What’s the source of data?
Our data source is the Financial Tracking Service (FTS), hosted by UN OCHA. FTS is a platform that captures contributions to humanitarian responses. FTS doesn’t capture everything – it relies on voluntary reporting by organisations. But it is the most comprehensive source of data for humanitarian funding.
How often are your forecasts?
We’ll publish four forecasts throughout the year. The first of these will be in January, and then every three months after, so: April, July, and October.
How did you come up with a model for forecasting sector funding?
In short, we’ve developed a model to forecast the amount of funding that a sector will receive based on an examination of how humanitarian funding has flowed in the past. Given the different orders of magnitude of sector funding (Emergency Telecomms around $10m, Food Security around $5bn), we first transformed our data to a new scale. We then carried out a multiple linear regression looking at a number of possible inputs.
The most important variables that determine funding the next year are funding in the previous year, the funding requirement, the medium-term growth rate of the sector, and if it is going to be a ‘bumper’ year for the sector (think Health in 2020, for example).

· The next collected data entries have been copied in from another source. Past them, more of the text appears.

(* ===== verification/Status.v ===== *)
(** * Status

    [src/status.rs]: the one-line status format, both ends of it: the line the
    daemon writes and the fields [muta status] prints. A [String] is the list of
    its UTF-8 bytes. The socket and its thread are not modelled. *)
From Stdlib Require Import ZArith Lia.
From stdpp Require Import base numbers list strings gmap pretty.
From S2P Require Import Prelude Host.

Open Scope Z_scope.

Module Status.

Import Host.

(** The bytes of a literal, or of what [Display] writes. *)
Definition bytes_of (s : string) : list Z :=
  map (fun c => Z.of_N (Ascii.N_of_ascii c)) (String.list_ascii_of_string s).

Definition TAB : Z := 9.

Definition NEWLINE : Z := 10.

Definition EQUALS : Z := 61.

Record Status : Type := mkStatus
  { device : option (list Z); link_up : bool; interface : option (list Z);
    address : option Ipv4Addr; gateway : option Ipv4Addr; dns : list Ipv4Addr;
    packets_in : Z; packets_out : Z }.

Definition default_status : Status := mkStatus None false None None None [] 0 0.

(** ** The daemon's end *)

(** [s.replace('\t', " ")] *)
Definition untab (s : list Z) : list Z := map (fun b => if b =? TAB then 32 else b) s.

Definition or_dash (o : option (list Z)) : list Z := default (bytes_of "-") o.

Definition state_text (st : Status) : list Z :=
  bytes_of (if link_up st then "connected" else "waiting").

Definition dns_text (st : Status) : list Z :=
  let dns := bytes_of (join "," (map show_ip (dns st))) in
  match dns with [] => bytes_of "-" | _ => dns end.

Definition encode (st : Status) : list Z :=
  bytes_of "state=" ++ state_text st ++
  TAB :: bytes_of "device=" ++ untab (or_dash (device st)) ++
  TAB :: bytes_of "interface=" ++ or_dash (interface st) ++
  TAB :: bytes_of "address=" ++ or_dash (bytes_of ∘ show_ip <$> address st) ++
  TAB :: bytes_of "gateway=" ++ or_dash (bytes_of ∘ show_ip <$> gateway st) ++
  TAB :: bytes_of "dns=" ++ dns_text st ++
  TAB :: bytes_of "in=" ++ bytes_of (pretty (packets_in st)) ++
  TAB :: bytes_of "out=" ++ bytes_of (pretty (packets_out st)) ++ [NEWLINE].

(** ** The client's end *)

(** [BufRead::read_line]: up to and including the first newline. *)
Fixpoint read_line (s : list Z) : list Z :=
  match s with
  | [] => []
  | b :: s => if b =? NEWLINE then [b] else b :: read_line s
  end.

(** The bytes that are a white-space character on their own. *)
Definition ascii_space (b : Z) : bool := ((9 <=? b) && (b <=? 13)) || (b =? 32).

(** Three bytes, in order, that encode a white-space character. *)
Definition wide_space (a b c : Z) : bool :=
  ((a =? 225) && (b =? 154) && (c =? 128)) ||
  ((a =? 226) && (b =? 128) &&
     (((128 <=? c) && (c <=? 138)) || (c =? 168) || (c =? 169) || (c =? 175))) ||
  ((a =? 226) && (b =? 129) && (c =? 159)) ||
  ((a =? 227) && (b =? 128) && (c =? 128)).

(** Drops the white space that ends a text, given last byte first. *)
Fixpoint trim_rev (s : list Z) : list Z :=
  match s with
  | [] => []
  | c :: s1 =>
      if ascii_space c then trim_rev s1
      else
        match s1 with
        | [] => s
        | b :: s2 =>
            if (b =? 194) && ((c =? 133) || (c =? 160)) then trim_rev s2
            else
              match s2 with
              | [] => s
              | a :: s3 => if wide_space a b c then trim_rev s3 else s
              end
        end
  end.

(** [str::trim_end] *)
Definition trim_end (s : list Z) : list Z := rev (trim_rev (rev s)).

(** [s.split(sep)] for one ASCII character *)
Fixpoint split (sep : Z) (s : list Z) : list (list Z) :=
  match s with
  | [] => [[]]
  | b :: s =>
      if b =? sep then [] :: split sep s
      else
        match split sep s with
        | [] => [[b]]
        | f :: fs => (b :: f) :: fs
        end
  end.

(** [s.split_once(sep)] *)
Fixpoint split_once (sep : Z) (s : list Z) : option (list Z * list Z) :=
  match s with
  | [] => None
  | b :: s =>
      if b =? sep then Some ([], s)
      else
        match split_once sep s with
        | Some (k, v) => Some (b :: k, v)
        | None => None
        end
  end.

(** [{key:<10}]: padded to ten characters, continuation bytes not counted. *)
Definition pad10 (key : list Z) : list Z :=
  key ++ replicate (10 - length (filter (fun b => Z.land b 192 <> 128) key)) 32.

(** The lines [print_status] prints of a reply. *)
Definition print_fields (reply : list Z) : list (list Z) :=
  map (fun field =>
    match split_once EQUALS field with
    | Some (key, value) => pad10 key ++ 32 :: value
    | None => field
    end) (split TAB (trim_end reply)).

(** ** Round trip *)

Lemma split_app sep f rest : sep ∉ f -> split sep (f ++ sep :: rest) = f :: split sep rest.
Proof.
  induction f as [|b f IH]; cbn; intros Hf; [by rewrite Z.eqb_refl|].
  apply not_elem_of_cons in Hf as [Hb Hf]. destruct (Z.eqb_spec b sep); [done|].
  by rewrite IH.
Qed.

Lemma split_last sep f : sep ∉ f -> split sep f = [f].
Proof.
  induction f as [|b f IH]; cbn; intros Hf; [done|].
  apply not_elem_of_cons in Hf as [Hb Hf]. destruct (Z.eqb_spec b sep); [done|].
  by rewrite IH.
Qed.

Lemma split_once_app sep k v : sep ∉ k -> split_once sep (k ++ sep :: v) = Some (k, v).
Proof.
  induction k as [|b k IH]; cbn; intros Hk; [by rewrite Z.eqb_refl|].
  apply not_elem_of_cons in Hk as [Hb Hk]. destruct (Z.eqb_spec b sep); [done|].
  by rewrite IH.
Qed.

Lemma read_line_app s rest : NEWLINE ∉ s -> read_line (s ++ NEWLINE :: rest) = s ++ [NEWLINE].
Proof.
  induction s as [|b s IH]; cbn; intros Hs; [done|].
  apply not_elem_of_cons in Hs as [Hb Hs]. destruct (Z.eqb_spec b NEWLINE); [done|].
  by rewrite IH.
Qed.

Lemma bytes_of_app s t : bytes_of (s +:+ t) = bytes_of s ++ bytes_of t.
Proof.
  unfold bytes_of. induction s as [|c s IH]; [done|].
  change (Z.of_N (Ascii.N_of_ascii c) :: bytes_of (s +:+ t) = Z.of_N (Ascii.N_of_ascii c) ::
    (bytes_of s ++ bytes_of t)). f_equal. exact IH.
Qed.

(** What numbers and addresses are written with. *)
Definition plain (b : Z) : Prop := 45 <= b <= 57.

Lemma pretty_go_plain x : forall s, Forall plain (bytes_of s) -> Forall plain (bytes_of (pretty_N_go x s)).
Proof.
  induction (N.lt_wf_0 x) as [x _ IH]; intros s Hs.
  destruct (decide (x = 0)%N) as [->|]; [by rewrite pretty_N_go_0|].
  rewrite pretty_N_go_step by lia. apply IH; [apply N.div_lt; lia|]. constructor; [|done].
  assert (x `mod` 10 < 10)%N as Hm by (apply N.mod_lt; lia).
  destruct (x `mod` 10)%N as [|p]; [by split|].
  do 4 (destruct p as [p|p|]; [| |by split]); lia || by split.
Qed.

Lemma pretty_N_plain (x : N) : Forall plain (bytes_of (pretty x)).
Proof.
  unfold pretty, pretty_N. case_decide; [by repeat constructor|]. by apply pretty_go_plain.
Qed.

Lemma pretty_plain (x : Z) : Forall plain (bytes_of (pretty x)).
Proof.
  destruct x as [|p|p]; [by repeat constructor|apply (pretty_N_plain (Npos p))|].
  unfold pretty, pretty_Z. rewrite bytes_of_app. apply Forall_app. split; [by repeat constructor|].
  apply (pretty_N_plain (Npos p)).
Qed.

Lemma show_ip_plain i : Forall plain (bytes_of (show_ip i)).
Proof.
  unfold show_ip. rewrite !bytes_of_app. rewrite !Forall_app.
  repeat split; try apply pretty_plain; by repeat constructor.
Qed.

Lemma plain_not_in c s : (c < 45 \/ 57 < c) -> Forall plain s -> c ∉ s.
Proof. intros Hc Hs Hi. rewrite Forall_forall in Hs. specialize (Hs c Hi). unfold plain in Hs. lia. Qed.

Lemma dns_text_plain st : Forall plain (dns_text st) \/ Forall (fun b => 44 <= b <= 57) (dns_text st).
Proof.
  right. unfold dns_text.
  assert (H : Forall (fun b => 44 <= b <= 57) (bytes_of (join "," (map show_ip (dns st))))).
  { assert (Hip : forall i, Forall (fun b => 44 <= b <= 57) (bytes_of (show_ip i))).
    { intros i. eapply Forall_impl; [apply show_ip_plain|]. unfold plain. cbn. lia. }
    induction (dns st) as [|i l IH]; [constructor|]. destruct l as [|j l]; [apply Hip|].
    cbn [map join] in *. rewrite !bytes_of_app, !Forall_app. split; [apply Hip|].
    split; [|exact IH]. repeat constructor; done. }
  destruct (bytes_of _); [|done]. repeat constructor; done.
Qed.

(** Bytes that are neither white space nor part of a longer character. *)
Definition solid (b : Z) : Prop := 33 <= b < 128.

Lemma trim_end_line a p :
  p <> [] -> Forall solid p -> trim_end ((a ++ p) ++ [NEWLINE]) = a ++ p.
Proof.
  intros Hp Hs. unfold trim_end. rewrite rev_unit. cbn [trim_rev].
  change (ascii_space NEWLINE) with true. cbn match.
  destruct p as [|c p _] using rev_ind; [done|].
  apply Forall_app in Hs as [_ Hs]. apply Forall_cons_iff in Hs as [Hc _]. unfold solid in Hc.
  rewrite app_assoc, rev_unit. cbn [trim_rev].
  assert (Hk : trim_rev (c :: rev (a ++ p)) = c :: rev (a ++ p)).
  { cbn [trim_rev]. replace (ascii_space c) with false by (unfold ascii_space; lia).
    destruct (rev (a ++ p)) as [|b s2]; [done|].
    replace ((b =? 194) && ((c =? 133) || (c =? 160))) with false by lia.
    destruct s2 as [|x s3]; [done|].
    by replace (wide_space x b c) with false by (unfold wide_space; lia). }
  cbn [trim_rev] in Hk. rewrite Hk. cbn [rev]. by rewrite rev_involutive.
Qed.

(** The fields of the line, in order. *)
Definition fields (st : Status) : list (list Z * list Z) :=
  [(bytes_of "state", state_text st);
   (bytes_of "device", untab (or_dash (device st)));
   (bytes_of "interface", or_dash (interface st));
   (bytes_of "address", or_dash (bytes_of ∘ show_ip <$> address st));
   (bytes_of "gateway", or_dash (bytes_of ∘ show_ip <$> gateway st));
   (bytes_of "dns", dns_text st);
   (bytes_of "in", bytes_of (pretty (packets_in st)));
   (bytes_of "out", bytes_of (pretty (packets_out st)))].

(** A descriptor string without a newline, an interface name that is a name. *)
Definition status_ok (st : Status) : Prop :=
  (NEWLINE ∉ or_dash (device st)) /\ (NEWLINE ∉ or_dash (interface st)) /\
  TAB ∉ or_dash (interface st).

Lemma untab_not_in c s : c <> 32 -> (c ∉ s) \/ c = TAB -> c ∉ untab s.
Proof.
  intros H32 Hc Hi. apply list_elem_of_In, in_map_iff in Hi as (b & E & Hb).
  apply list_elem_of_In in Hb. destruct (Z.eqb_spec b TAB); [done|]. subst.
  by destruct Hc.
Qed.

(** The field of the line that a key and its value make. *)
Definition field (kv : list Z * list Z) : list Z := fst kv ++ EQUALS :: snd kv.

(** A separator that is in no value. *)
Definition absent (c : Z) (st : Status) : Prop := Forall (fun kv => c ∉ field kv) (fields st).

Lemma ip_text_absent c o : c < 45 -> c ∉ or_dash (bytes_of ∘ show_ip <$> o).
Proof.
  intros Hc. destruct o as [i|]; cbn.
  - apply plain_not_in; [by left|apply show_ip_plain].
  - apply not_elem_of_cons. split; [lia|apply not_elem_of_nil].
Qed.

Lemma status_absent c st :
  (c = TAB \/ c = NEWLINE) -> status_ok st -> absent c st.
Proof.
  intros Hc (Hd & Hn & Ht).
  assert (Hlt : c < 44 /\ c <> 32) by (unfold TAB, NEWLINE in *; lia). destruct Hlt as [Hlt H32].
  assert (Hkey : forall k v, Forall (fun b => 44 < b) (bytes_of k) -> c ∉ v -> c ∉ field (bytes_of k, v)).
  { intros k v Hk Hv. unfold field. cbn. apply not_elem_of_app. split.
    - intros Hi. rewrite Forall_forall in Hk. specialize (Hk c Hi). cbn in Hk. lia.
    - apply not_elem_of_cons. split; [unfold EQUALS; lia|done]. }
  unfold absent, fields.
  repeat (apply List.Forall_cons; [apply Hkey; [repeat constructor; done|]|]); [..|by constructor].
  - unfold state_text. destruct (link_up st); intros Hi;
      apply list_elem_of_In in Hi; cbn in Hi; lia.
  - apply untab_not_in; [done|]. destruct Hc as [->| ->]; [by right|by left].
  - by destruct Hc as [->| ->].
  - apply ip_text_absent. lia.
  - apply ip_text_absent. lia.
  - destruct (dns_text_plain st) as [H|H]; intros Hi; rewrite Forall_forall in H;
      specialize (H c Hi); unfold plain in *; cbn in *; lia.
  - apply plain_not_in; [left; lia|apply pretty_plain].
  - apply plain_not_in; [left; lia|apply pretty_plain].
Qed.

(** Fields joined by a separator. *)
Fixpoint joined (sep : Z) (fs : list (list Z)) : list Z :=
  match fs with
  | [] => []
  | [f] => f
  | f :: fs => f ++ sep :: joined sep fs
  end.

Lemma split_joined sep fs :
  fs <> [] -> Forall (fun f => sep ∉ f) fs -> split sep (joined sep fs) = fs.
Proof.
  induction fs as [|f fs IH]; intros Hne Hf; [done|].
  apply Forall_cons_iff in Hf as [Hf Hfs].
  destruct fs as [|g fs]; [by apply split_last|].
  change (joined sep (f :: g :: fs)) with (f ++ sep :: joined sep (g :: fs)).
  rewrite split_app by done. by rewrite IH.
Qed.

Lemma joined_not_in c sep fs :
  c <> sep -> Forall (fun f => c ∉ f) fs -> c ∉ joined sep fs.
Proof.
  intros Hne. induction fs as [|f fs IH]; intros Hf; [apply not_elem_of_nil|].
  apply Forall_cons_iff in Hf as [Hf Hfs]. destruct fs as [|g fs]; [done|].
  change (joined sep (f :: g :: fs)) with (f ++ sep :: joined sep (g :: fs)).
  apply not_elem_of_app. split; [done|]. apply not_elem_of_cons. split; [done|]. by apply IH.
Qed.

Lemma joined_last sep fs f : fs <> [] -> joined sep (fs ++ [f]) = joined sep fs ++ sep :: f.
Proof.
  induction fs as [|g fs IH]; intros Hne; [done|]. destruct fs as [|h fs]; [done|].
  change (joined sep ((g :: h :: fs) ++ [f])) with (g ++ sep :: joined sep ((h :: fs) ++ [f])).
  rewrite IH by done.
  change (joined sep (g :: h :: fs)) with (g ++ sep :: joined sep (h :: fs)).
  by rewrite <- app_assoc.
Qed.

We then use this model to forecast how much funding a sector will receive that year.
Do you have different methodologies for different forecasts?
Yes. Basically we start with the approach above, looking at data from the previous year, and that forms the basis of our forecast. In January, this accounts for 100% of the forecast as we don’t have any data about the current year. This is the ‘outside view’. To borrow an analogy from sports betting, this is the probability of different outcomes before the match has begun – in other words we don’t have any information about this case.
But as the year continues we have more information. We’re able to see how much funding sectors have received and therefore adjust our forecast accordingly. This is the ‘inside view’ of the current year. Following on from the sports analogy, this is the probability of different outcomes during the match, a sort of ‘in-play’ view. Therefore, for each of our forecasts we increase the weight of the ‘inside view’ and decrease the weight of the ‘outside view’ as the year goes on.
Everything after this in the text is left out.